Crossbite: Effects & Treatments
Many orthodontic patients have heard of over and underbite. These bite position concerns are more common than crossbite. They occur when the top row of teeth protrudes too far over the bottom teeth (overbite) or the bottom teeth protrude too far under top teeth (underbite). These bite alignment concerns make it difficult to chew and speak clearly.
They can also change the shape of the face without treatment. Similarly, crossbite occurs when the teeth are positioned incorrectly on one or both sides of the mouth. While this is the rarer of the bite alignment concerns treated by dentists and orthodontists, it can cause the most severe issues for patients when it comes to speaking and chewing. Correcting this alignment issue is important to ensure the overall form and function of your smile.
What is Crossbite?
Crossbite occurs when the top row of teeth bite down inside the bottom row of teeth. This can cause the teeth to then protrude over the bite on the opposite side or only effect the position of the bite on one side.

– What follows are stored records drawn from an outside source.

(* ===== verification/StationInput.v ===== *)
(** [apps/ground_station/GroundStationInput.cpp]: the two producers of the pipeline, each as the
    [source] of [Pipeline]: a replay file as [Replay] reads it, or the server of [ServerSocket] on a
    kernel. *)

From S2P Require Import Prelude ByteUtils FrameCodec StreamExtractor Replay NetworkServer ServerSocket CliParsing StationHealth GroundStationOptions Pipeline PipelineInvariant PipelineSpec PipelineGuarantees GroundStationApp.

(** ** [receiveReplay] *)

(** Each turn of the loop submits a frame; the waiting between two frames is left out. *)
Definition replay_source (path : string) (contents : option bytes) : option source :=
  match FrameFileReader path contents with
  | Throw e => Some {| Pipeline.reads := []; ends_with := Some e |}
  | Ok reader =>
      '(frames, r) ← readAll (S (length (unread reader))) reader;
      Some {| Pipeline.reads := (fun f => [f]) <$> frames;
              ends_with := match r with Ok _ => None | Throw e => Some e end |}
  end.

(** ** [receiveNetwork] *)

Section Network.
Variable strerror : errno -> string.

(** The frames each turn of a loop submits, and the exception that ends it. *)
Fixpoint tcp_rounds (s : server) (polls : list poll_result) : option (list (list bytes) * option exn) :=
  match polls with
  | [] => Some ([], None)
  | p :: polls =>
      '(tr, s, e) ← tcp_turn strerror s p;
      match e with
      | Some e => Some ([called_back tr], Some e)
      | None => '(rounds, e) ← tcp_rounds s polls; Some (called_back tr :: rounds, e)
      end
  end.

Fixpoint udp_rounds (polls : list udp_poll) : list (list bytes) * option exn :=
  match polls with
  | [] => ([], None)
  | p :: polls =>
      match udp_turn strerror p with
      | (tr, Some e) => ([called_back tr], Some e)
      | (tr, None) => let '(rounds, e) := udp_rounds polls in (called_back tr :: rounds, e)
      end
  end.

(** A server that does not get to its loop submits nothing. *)
Definition network_source (config : NetworkConfig) (k : kernel) : option source :=
  match first_failure strerror config k with
  | Some e => Some {| Pipeline.reads := []; ends_with := Some e |}
  | None =>
      '(rounds, e) ← match NetworkServer.transport config with
                     | Tcp => tcp_rounds {| clients := []; next_fd := 0 |} (tcp_polls k)
                     | Udp => Some (udp_rounds (udp_polls k))
                     end;
      Some {| Pipeline.reads := rounds; ends_with := e |}
  end.

(** [receiveInput], on the files of the disk and a kernel. The constructor of the server checks the
    configuration. *)
Definition receiveInput (files : string -> option bytes) (k : kernel) (options : Options) : option source :=
  match replayFile options with
  | Some path => replay_source path (files path)
  | None =>
      config ← network_config options;
      match new_NetworkServer config with
      | Throw e => Some {| Pipeline.reads := []; ends_with := Some e |}
      | Ok config => network_source config k
      end
  end.

(** ** The source and the server *)

Lemma called_back_app a b : called_back (a ++ b) = called_back a ++ called_back b.
Proof. apply omap_app. Qed.

Lemma called_back_closed (cs : list TcpClient) : called_back (Closed ∘ fd <$> cs) = [].
Proof. by induction cs. Qed.

Lemma tcp_rounds_loop s polls tr e :
  tcp_loop strerror s polls = Some (tr, e) ->
  exists rounds, tcp_rounds s polls = Some (rounds, e) /\ concat rounds = called_back tr.
Proof.
  revert s tr e. induction polls as [|p polls IH]; intros s tr e; cbn [tcp_loop tcp_rounds].
  - intros [= <- <-]. exists []. split; [done|]. by rewrite called_back_closed.
  - destruct (tcp_turn strerror s p) as [[[tr1 s1] [e1|]]|]; cbn [mbind option_bind]; [| |done].
    + intros [= <- <-]. eexists. split; [done|]. cbn [concat]. by rewrite called_back_app, called_back_closed.
    + destruct (tcp_loop strerror s1 polls) as [[tr2 e2]|] eqn:Hl; cbn [mbind option_bind]; [|done].
      intros [= <- <-]. destruct (IH _ _ _ Hl) as (rounds & -> & Hr). cbn [mbind option_bind].
      eexists. split; [done|]. cbn [concat]. by rewrite called_back_app, Hr.
Qed.

Lemma udp_rounds_loop polls tr e :
  NetworkServer.runUdp strerror polls = (tr, e) ->
  exists rounds, udp_rounds polls = (rounds, e) /\ concat rounds = called_back tr.
Proof.
  revert tr e. induction polls as [|p polls IH]; intros tr e; cbn [NetworkServer.runUdp udp_rounds].
  - intros [= <- <-]. by exists [].
  - destruct (udp_turn strerror p) as [tr1 [e1|]].
    + intros [= <- <-]. eexists. split; [done|]. apply app_nil_r.
    + destruct (NetworkServer.runUdp strerror polls) as [tr2 e2]. intros [= <- <-].
      destruct (IH _ _ eq_refl) as (rounds & -> & Hr). eexists. split; [done|]. cbn [concat].
      by rewrite called_back_app, Hr.
Qed.

Lemma called_back_traffic tr : called_back (traffic tr) = called_back tr.
Proof.
  unfold called_back, traffic. induction tr as [|e tr IH]; [done|]. rewrite filter_cons.
  destruct e; cbn [is_log]; rewrite ?decide_True, ?decide_False by done; cbn [omap list_omap]; by rewrite IH.
Qed.

Lemma reads_traffic f tr : NetworkServer.reads f (traffic tr) = NetworkServer.reads f tr.
Proof.
  unfold NetworkServer.reads, traffic. induction tr as [|e tr IH]; [done|]. rewrite filter_cons.
  destruct e; cbn [is_log]; rewrite ?decide_True, ?decide_False by done; cbn [omap list_omap]; by rewrite IH.
Qed.

Lemma callbacks_traffic f tr : callbacks f (traffic tr) = callbacks f tr.
Proof.
  unfold callbacks, traffic. induction tr as [|e tr IH]; [done|]. rewrite filter_cons.
  destruct e; cbn [is_log]; rewrite ?decide_True, ?decide_False by done; cbn [omap list_omap]; by rewrite IH.
Qed.

(** The frames called back for a connection are those of its bytes. *)
Lemma heard_connection config k f :
  NetworkServer.transport config = Tcp ->
  exists ex, feed_all new_extractor (NetworkServer.reads f (run_heard strerror config k)) =
    Some (callbacks f (run_heard strerror config k), ex).
Proof.
  intros Ht. unfold run_heard, loop_result. rewrite Ht. destruct (first_failure strerror config k); [by eexists|].
  destruct (NetworkServer.runTcp _ _) as [[tr e]|] eqn:Hrun; [|by eexists].
  destruct (sound_tcp_loop strerror _ [] _ _ _ sound_start Hrun) as [_ Hf].
  rewrite reads_traffic, callbacks_traffic. apply Hf.
Qed.

(** The source of a configuration is what its server does: the same frames in the same order, and
    the same end. *)
Lemma server_is_source config k :
  answered config k ->
  exists src, network_source config k = Some src /\
    run_result strerror config k = thrown (ends_with src) tt /\
    called_back (run_heard strerror config k) = all_frames src.
Proof.
  unfold answered, network_source, run_result, run_heard, loop_result. intros Hans.
  destruct (first_failure strerror config k) as [e|]; [by eexists|]. destruct (NetworkServer.transport config).
  - destruct (NetworkServer.runUdp strerror (udp_polls k)) as [tr e] eqn:Hl.
    destruct (udp_rounds_loop _ _ _ Hl) as (rounds & -> & Hr). cbn [mbind option_bind]. eexists. split; [done|].
    split; [done|]. unfold all_frames. cbn [Pipeline.reads]. by rewrite called_back_traffic, Hr.
  - destruct (tcp_loop_total strerror {| clients := []; next_fd := 0 |} (tcp_polls k)) as [[tr e] Hl];
      [constructor|done|].
    destruct (tcp_rounds_loop _ _ _ _ Hl) as (rounds & -> & Hr). cbn [mbind option_bind]. eexists. split; [done|].
    unfold NetworkServer.runTcp. rewrite Hl. split; [done|]. unfold all_frames. cbn [Pipeline.reads].
    by rewrite called_back_traffic, Hr.
Qed.

End Network.

(** A well-formed capture is replayed frame by frame. *)
Lemma replay_source_entries path frames :
  Forall frame_bounds frames ->
  exists src, replay_source path (Some (FileHeader ++ concat (entry <$> frames))) = Some src /\
    all_frames src = frames /\ ends_with src = None.
Proof.
  intros Hf. unfold replay_source. rewrite FrameFileReader_header. cbn [unread reading].
  pose proof (length_entries frames) as Hl. 
  replace (reading (concat (entry <$> frames))) with (reading (concat (entry <$> frames) ++ [])) by by rewrite app_nil_r.
  replace (S (length (concat (entry <$> frames)))) with
    (length frames + S (length (concat (entry <$> frames)) - length frames))%nat by lia.
  rewrite readAll_entries by done. cbn [readAll]. destruct readNext_end as [s ->]. cbn [mbind option_bind].
  eexists. split; [done|]. rewrite app_nil_r. split; [|done]. unfold all_frames. cbn [Pipeline.reads].
  clear. induction frames as [|f frames IH]; [done|]. rewrite fmap_cons. cbn [concat app]. by rewrite IH.
Qed.

(** ** Properties *)

(** C8: the station on the network, from the socket to the outputs. The server of the configuration
    runs on a kernel whose calls may fail, [close()] too, over any number of connections (for TCP the
    script of answers has the end of every [recv()] and [accept()] loop that it begins), and the
    pipeline on what the server submits, with any number of decoders, on any interleaving of the
    threads, and ends well. Then the work done is that
    of the sequential program on the candidates in the order of the callbacks, all of them or those
    before a signal; and for each TCP connection that carried encoded frames the server called back
    all of them, once and in their order, and, without a signal, they are among the candidates. *)
Theorem station_serves_network : forall env (out : Outputs env) verbose strerror config k src w0 cap n s w world,
  answered config k -> network_source strerror config k = Some src ->
  0 < n -> rtc (step verbose src) (start src cap n w0) s -> outcome s = Some (Ok w) ->
  serverFd_ world = -1 ->
  exists tr world',
    run strerror config k world = Some (thrown (ends_with src) tt, world') /\
    trace world' = trace world ++ tr /\ owned tr = Some None /\
    let heard := loop_effects tr in
    submitted s `prefix_of` called_back heard /\ (interrupted s = false -> submitted s = called_back heard) /\
    run_sequentially verbose w0 (submitted s) = Some (w, None) /\
    forall f frames encoded,
      NetworkServer.transport config = Tcp ->
      Forall2 (fun f e => frame_typed f /\ encodeFrame f = Ok e) frames encoded ->
      concat (NetworkServer.reads f heard) = concat encoded ->
      callbacks f heard = encoded /\ (interrupted s = false -> encoded `sublist_of` submitted s).
Proof.
  intros env out verbose strerror config k src w0 cap n s w world Hans Hsrc Hn Hs Ho Hw.
  destruct (outcome_ok verbose src w0 cap n Hn s w Hs Ho) as (Hrun & Hp & Hall).
  destruct (server_is_source strerror config k Hans) as (src' & Hsrc' & Hres & Hcb).
  rewrite Hsrc in Hsrc'. injection Hsrc' as <-.
  destruct (does_run strerror config k Hans) as (tr & Hd & Hown & Hheard).
  destruct (Hd world Hw) as (world' & Hr & _ & Ht). exists tr, world'. rewrite <- Hres.
  do 3 (split; [done|]). cbn zeta. rewrite <- called_back_traffic, Hheard, Hcb.
  do 3 (split; [done|]). intros f frames encoded Htcp Henc Hcat.
  assert (Hc : callbacks f (loop_effects tr) = encoded).
  { destruct (heard_connection strerror config k f Htcp) as [ex Hex].
    rewrite <- Hheard, reads_traffic, callbacks_traffic in Hex. by eapply stream_frames. }
  split; [done|]. intros Hi. rewrite (Hall Hi), <- Hcb, <- Hheard, called_back_traffic, <- Hc. apply callbacks_sublist.
Qed.

(** ** A run *)

#[local] Existing Instance tape.

Definition served_source : source :=
  default {| Pipeline.reads := []; ends_with := None |}
    (network_source sample_strerror (sample_config Tcp) (sample_kernel (Returned 0) (Failed (EOther 5)))).
Definition served_schedule : list thread :=
  replicate 10 TMain ++ [TDecoder 0; TMain; TMain; TMain; TMain; TDecoder 0; TDecoder 0; TDecoder 1; TWriter;
    TDecoder 0; TDecoder 0; TMain; TMain] ++ replicate 7 TWriter ++ [TMain].
Definition served_end : pipeline (env := list string) := reached served_source served_schedule.

(** Two connections of which each sends a frame: two candidates, both among those of the server,
    whose [close()] fails. *)
Lemma station_serves_network_witness :
  submitted served_end = [sample_bytes; sample_bytes] /\
  exists tr world',
    run sample_strerror (sample_config Tcp) (sample_kernel (Returned 0) (Failed (EOther 5))) idle = Some (Ok tt, world') /\
    trace world' = tr /\ owned tr = Some None /\ submitted served_end = called_back (loop_effects tr).
Proof.
  split; [vm_compute; reflexivity|].
  destruct (station_serves_network (list string) tape false sample_strerror (sample_config Tcp)
    (sample_kernel (Returned 0) (Failed (EOther 5))) served_source fresh 1 2 served_end (ended_with served_end) idle)
    as (tr & world' & Hr & Ht & Ho & _ & Hall & _).
  - apply sample_answered.
  - vm_compute. reflexivity.
  - reflexivity.
  - apply reached_steps.
  - vm_compute. reflexivity.
  - reflexivity.
  - exists tr, world'. split; [exact Hr|]. split; [exact Ht|]. split; [exact Ho|]. apply Hall. vm_compute. reflexivity.
Defined.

How Does it Affect Your Oral Health?
When teeth are positioned incorrectly, too much pressure may be placed one or more teeth, increasing risk for uneven dental wear and chips and cracks in the enamel. The teeth can also be more difficult to clean, which increases chances for tooth decay and gum disease. Uneven strain is often placed on one or both temporomandibular joints (TMJ), the connective tissues that hold the jaw and skull bones together and allow the mouth to open and close. Damage to the TMJ can lead to painful or impeded jaw movement called TMJ dysfunction. Patients with crossbite are also more likely to grind and clench teeth both while awake and asleep. This chronic bite dysfunction is called bruxism, and it can cause severe damage to the smile without proper treatments.
Can Crossbite be Treated with Invisalign?
Crossbite, especially severe crossbite, is usually treated in childhood or early adolescence using palatal or maxillary expanders or surgery. However, crossbite can also be treated later in life using traditional orthodontics or Invisalign clear braces. When treated using traditional bracket and wire braces, patients will need to use elastics. These rubber bands will be placed and replaced several times each day, but the pressure from elastics causes the entire jaw to move into position more quickly and comfortably. Invisalign is able to produce the same results using just clear, plastic alignment trays to shift teeth and the entire bite into the ideal placement over the course of about twelve months of treatment.